(** * Operator console (src/App.jsx): orchestration core

    A shallow embedding of the asynchronous functions of [App] (the transport
    client [api], the refreshers, the four mutating actions and the auto-run
    effect) and the properties of the console that follow from them.

    Asynchronous functions are embedded as terms of a small free monad
    [Prog]: a term either returns, throws, writes one piece of React state,
    or issues [fetch] requests and waits for their outcomes.  A term is run
    either on its own against a backend ([run]), or interleaved with other
    in-flight terms by the event loop of the page ([step]). *)

From Stdlib Require Import ZArith String List Bool DecimalString Lia.
Import ListNotations.

Set Warnings "-register-all".

Local Open Scope string_scope.
Local Open Scope Z_scope.

(** ** JavaScript values *)

Module JS.

(** The values that [JSON.parse] produces, and [undefined], which a property
    read adds.  Numbers are the integers: every number the console reads or
    prints (HTTP status, step bound, processed count) is one.  [JNum z]
    stands for the JavaScript number [z] when [z] is a safe integer
    ([safe_integer] below); fractions and integers beyond that range, which
    JavaScript rounds and prints in another form, are outside the model. *)
Inductive JSVal : Type :=
| JUndefined
| JNull
| JBool (b : bool)
| JNum (z : Z)
| JStr (s : string)
| JArr (items : list JSVal)
| JObj (fields : list (string * JSVal)).

(** What [new Error(msg)] and the built-in errors carry. *)
Record Error : Type := mkError { name : string; message : string }.

Definition new_Error (msg : string) : Error := mkError "Error" msg.

(** ToBoolean, as applied by [if (v)] and [v || w]. *)
Definition truthy (v : JSVal) : bool :=
  match v with
  | JUndefined | JNull => false
  | JBool b => b
  | JNum z => negb (z =? 0)
  | JStr s => negb (String.eqb s "")
  | JArr _ | JObj _ => true
  end.

(** [a || b] *)
Definition or_else (a b : JSVal) : JSVal := if truthy a then a else b.

(** The integers a JavaScript number holds exactly:
    [Number.isSafeInteger]. *)
Definition safe_integer (z : Z) : Prop := - 2 ^ 53 < z < 2 ^ 53.

(** The decimal digits of an integer, with a minus sign when negative: what
    JavaScript prints for a safe integer. *)
Definition decimal (z : Z) : string := NilZero.string_of_int (Z.to_int z).

(** ToString, as applied to the holes of a template literal (on numbers:
    for safe integers). *)
Fixpoint ToString (v : JSVal) : string :=
  match v with
  | JUndefined => "undefined"
  | JNull => "null"
  | JBool true => "true"
  | JBool false => "false"
  | JNum z => decimal z
  | JStr s => s
  | JArr items =>
      String.concat ","
        (map (fun x => match x with
                       | JUndefined | JNull => ""
                       | _ => ToString x
                       end) items)
  | JObj _ => "[object Object]"
  end.

(** The binding [JSON.parse] keeps for a key: the last one. *)
Fixpoint lookup_field (key : string) (fields : list (string * JSVal))
  : option JSVal :=
  match fields with
  | [] => None
  | (k, v) :: rest =>
      match lookup_field key rest with
      | Some w => Some w
      | None => if String.eqb k key then Some v else None
      end
  end.

(** The message of the TypeError of a property read on [null] or [undefined]
    (wording of V8). *)
Definition TypeError_read (v : JSVal) (prop : string) : Error :=
  mkError "TypeError"
    ("Cannot read properties of " ++ ToString v
       ++ " (reading '" ++ prop ++ "')").

(** [v.prop], for a property name that no built-in prototype defines (the
    console reads [items] and [processed]): own data properties of objects,
    [undefined] on every other value, a TypeError on [null] and
    [undefined]. *)
Definition get_prop (v : JSVal) (prop : string) : Error + JSVal :=
  match v with
  | JUndefined | JNull => inl (TypeError_read v prop)
  | JObj fields =>
      match lookup_field prop fields with
      | Some w => inr w
      | None => inr JUndefined
      end
  | _ => inr JUndefined
  end.

End JS.
Import JS.

(** ** The fetch interface *)

(** The text [JSON.stringify v], kept as the value it encodes. *)
Inductive BodyText : Type := JSON_stringify (v : JSVal).

(** The option bag handed to [api] and spread into the one handed to
    [fetch]. *)
Record Opts : Type := mkOpts {
  method : option string;
  body : option BodyText;
  headers : option (list (string * string))
}.

Definition no_opts : Opts := mkOpts None None None.

Record Request : Type := mkRequest {
  url : string;
  init : Opts
}.

(** The method [fetch] uses: GET unless the option bag names one. *)
Definition request_method (r : Request) : string :=
  match method (init r) with
  | Some m => m
  | None => "GET"
  end.

(** A response as [api] reads it: [status], [statusText] and the outcome of
    [res.json()], which rejects when the body is not JSON. *)
Record Response : Type := mkResponse {
  status : Z;
  statusText : string;
  json : Error + JSVal
}.

(** [res.ok]: the status is in the range 200-299 (Fetch standard). *)
Definition ok (res : Response) : bool :=
  (200 <=? status res) && (status res <=? 299).

(** [fetch] either rejects (network failure) or resolves to a response. *)
Inductive FetchOutcome : Type :=
| Rejected (e : Error)
| Resolved (res : Response).

(** ** React state of [App] *)

Record IngestDraft : Type := mkDraft {
  from_email : string;
  subject : string;
  draft_body : string
}.

Definition draft_value (d : IngestDraft) : JSVal :=
  JObj [("from_email", JStr (from_email d));
        ("subject", JStr (subject d));
        ("body", JStr (draft_body d))].

Record Store : Type := mkStore {
  loading : bool;
  seeded : bool;
  logs : JSVal;
  analytics : JSVal;
  statusMsg : string;
  agentConfig : JSVal;
  agentStatus : JSVal;
  gmailQueue : JSVal
}.

(** The state of the first render. *)
Definition initial_store : Store :=
  mkStore false false (JArr []) JNull "" JNull JNull (JArr []).

(** One call of a state setter. *)
Inductive Write : Type :=
| setLoading (b : bool)
| setSeeded (b : bool)
| setLogs (v : JSVal)
| setAnalytics (v : JSVal)
| setStatusMsg (s : string)
| setAgentConfig (v : JSVal)
| setAgentStatus (v : JSVal)
| setGmailQueue (v : JSVal).

Definition apply_write (w : Write) (s : Store) : Store :=
  match w with
  | setLoading b =>
      mkStore b (seeded s) (logs s) (analytics s) (statusMsg s)
        (agentConfig s) (agentStatus s) (gmailQueue s)
  | setSeeded b =>
      mkStore (loading s) b (logs s) (analytics s) (statusMsg s)
        (agentConfig s) (agentStatus s) (gmailQueue s)
  | setLogs v =>
      mkStore (loading s) (seeded s) v (analytics s) (statusMsg s)
        (agentConfig s) (agentStatus s) (gmailQueue s)
  | setAnalytics v =>
      mkStore (loading s) (seeded s) (logs s) v (statusMsg s)
        (agentConfig s) (agentStatus s) (gmailQueue s)
  | setStatusMsg m =>
      mkStore (loading s) (seeded s) (logs s) (analytics s) m
        (agentConfig s) (agentStatus s) (gmailQueue s)
  | setAgentConfig v =>
      mkStore (loading s) (seeded s) (logs s) (analytics s) (statusMsg s)
        v (agentStatus s) (gmailQueue s)
  | setAgentStatus v =>
      mkStore (loading s) (seeded s) (logs s) (analytics s) (statusMsg s)
        (agentConfig s) v (gmailQueue s)
  | setGmailQueue v =>
      mkStore (loading s) (seeded s) (logs s) (analytics s) (statusMsg s)
        (agentConfig s) (agentStatus s) v
  end.

(** ** Asynchronous code *)

(** An asynchronous computation with result [A].  [Fetch r k] issues [r] and
    resumes with [k] when the request settles; [Fetch2] issues two requests
    at once and resumes when both have settled. *)
Inductive Prog (A : Type) : Type :=
| Ret (a : A)
| Throw (e : Error)
| Fetch (r : Request) (k : FetchOutcome -> Prog A)
| Fetch2 (r1 r2 : Request) (k : FetchOutcome -> FetchOutcome -> Prog A)
| Do (w : Write) (k : Prog A).

Arguments Ret {A} a.
Arguments Throw {A} e.
Arguments Fetch {A} r k.
Arguments Fetch2 {A} r1 r2 k.
Arguments Do {A} w k.

Fixpoint bind {A B : Type} (p : Prog A) (f : A -> Prog B) : Prog B :=
  match p with
  | Ret a => f a
  | Throw e => Throw e
  | Fetch r k => Fetch r (fun o => bind (k o) f)
  | Fetch2 r1 r2 k => Fetch2 r1 r2 (fun o1 o2 => bind (k o1 o2) f)
  | Do w k => Do w (bind k f)
  end.

Notation "x <- p ;; q" := (bind p (fun x => q))
  (at level 61, p at next level, right associativity).
Notation "p ;; q" := (bind p (fun _ => q))
  (at level 61, right associativity).
(** Whatever ends it, the loop has gone through some of the readings
    and asked for what their changes call for. *)
Lemma touch_loop_prefix (fuel : nat) :
  forall (b : bool) (w : Touch.World),
    exists n : nat,
      Touch.applied (Touch.loop fuel b w)
      = Touch.applied w ++ Touch.edges (Touch.power0 w) b (take n (Touch.readings w)).
Proof.
  induction fuel as [|fuel IH]; intros b [rs sq p acc]; simpl.
  - exists 0%nat. now rewrite app_nil_r.
  - unfold Touch.check_stop; simpl.
    destruct (StopQueue.check_stop sq) as [[] q]; simpl.
    + exists 0%nat. now rewrite app_nil_r.
    + destruct b; simpl; unfold Touch.is_pressed; simpl;
        (destruct rs as [|[] rs]; simpl;
         [ exists 0%nat; now rewrite app_nil_r | | ]).
      * destruct (IH true (Touch.mkWorld rs q p acc)) as [n Hn].
        exists (S n). exact Hn.
      * destruct (IH false (Touch.apply Req_stop (Touch.mkWorld rs q p acc))) as [n Hn].
        exists (S n). rewrite Hn. simpl. now rewrite <- app_assoc.
      * destruct (IH true (Touch.apply (Req_start p) (Touch.mkWorld rs q p acc)))
          as [n Hn].
        exists (S n). rewrite Hn. simpl. now rewrite <- app_assoc.
      * destruct (IH false (Touch.mkWorld rs q p acc)) as [n Hn].
        exists (S n). exact Hn.
Qed.

(** X12: the touch loop never asks the motor for two starts in a row
    nor for two stops in a row, whatever the readings, the stop queue
    and the number of iterations: its requests are starts and stops
    taking turns, the first one a start exactly when the button was up
    at the initial read. *)
Theorem touch_requests_alternate
    (fuel : nat) (b : bool) (rs : list bool) (sq : StopQueue.queue) (p : Z) :
  alternates (negb b)
    (Touch.applied (Touch.run fuel (Touch.mkWorld (b :: rs) sq p []))) = true.
Proof.
  unfold Touch.run, Touch.is_pressed. simpl.
  destruct (touch_loop_prefix fuel b (Touch.mkWorld rs sq p [])) as [n Hn].
  rewrite Hn. simpl. apply edges_alternate.
Qed.

Lemma touch_loop_until_token (rs2 : list bool) (rest : StopQueue.queue) (p : Z) (k : nat)
    (vs : list Z) :
  forall (rs1 : list bool) (b : bool) (acc : list Request),
    length rs1 = length vs ->
    Touch.loop (length vs + S k) b
      (Touch.mkWorld (rs1 ++ rs2)
         (map StopQueue.other vs ++ StopQueue.stop_token :: rest) p acc)
    = Touch.mkWorld rs2 (rest ++ [StopQueue.stop_token]) p
        (acc ++ Touch.edges p b rs1).
Proof.
  induction vs as [|v vs IH]; intros rs1 b acc Hlen.
  - destruct rs1; [|discriminate]. simpl. now rewrite app_nil_r.
  - destruct rs1 as [|x rs1]; [discriminate|]. injection Hlen as Hlen.
    destruct b, x; simpl; unfold Touch.apply; simpl; rewrite IH by exact Hlen;
      try reflexivity; now rewrite <- app_assoc.
Qed.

────────────────────

● BRIEF: From the entries above, write out only the lines starting at the line that holds "Definition new_Error (msg" and ending at the line that holds "JBool false =>", keeping both and matching them exactly.

● TASK OUTPUT:
Definition new_Error (msg : string) : Error := mkError "Error" msg.

(** ToBoolean, as applied by [if (v)] and [v || w]. *)
Definition truthy (v : JSVal) : bool :=
  match v with
  | JUndefined | JNull => false
  | JBool b => b
  | JNum z => negb (z =? 0)
  | JStr s => negb (String.eqb s "")
  | JArr _ | JObj _ => true
  end.

(** [a || b] *)
Definition or_else (a b : JSVal) : JSVal := if truthy a then a else b.

(** The integers a JavaScript number holds exactly:
    [Number.isSafeInteger]. *)
Definition safe_integer (z : Z) : Prop := - 2 ^ 53 < z < 2 ^ 53.

(** The decimal digits of an integer, with a minus sign when negative: what
    JavaScript prints for a safe integer. *)
Definition decimal (z : Z) : string := NilZero.string_of_int (Z.to_int z).

(** ToString, as applied to the holes of a template literal (on numbers:
    for safe integers). *)
Fixpoint ToString (v : JSVal) : string :=
  match v with
  | JUndefined => "undefined"
  | JNull => "null"
  | JBool true => "true"
  | JBool false => "false"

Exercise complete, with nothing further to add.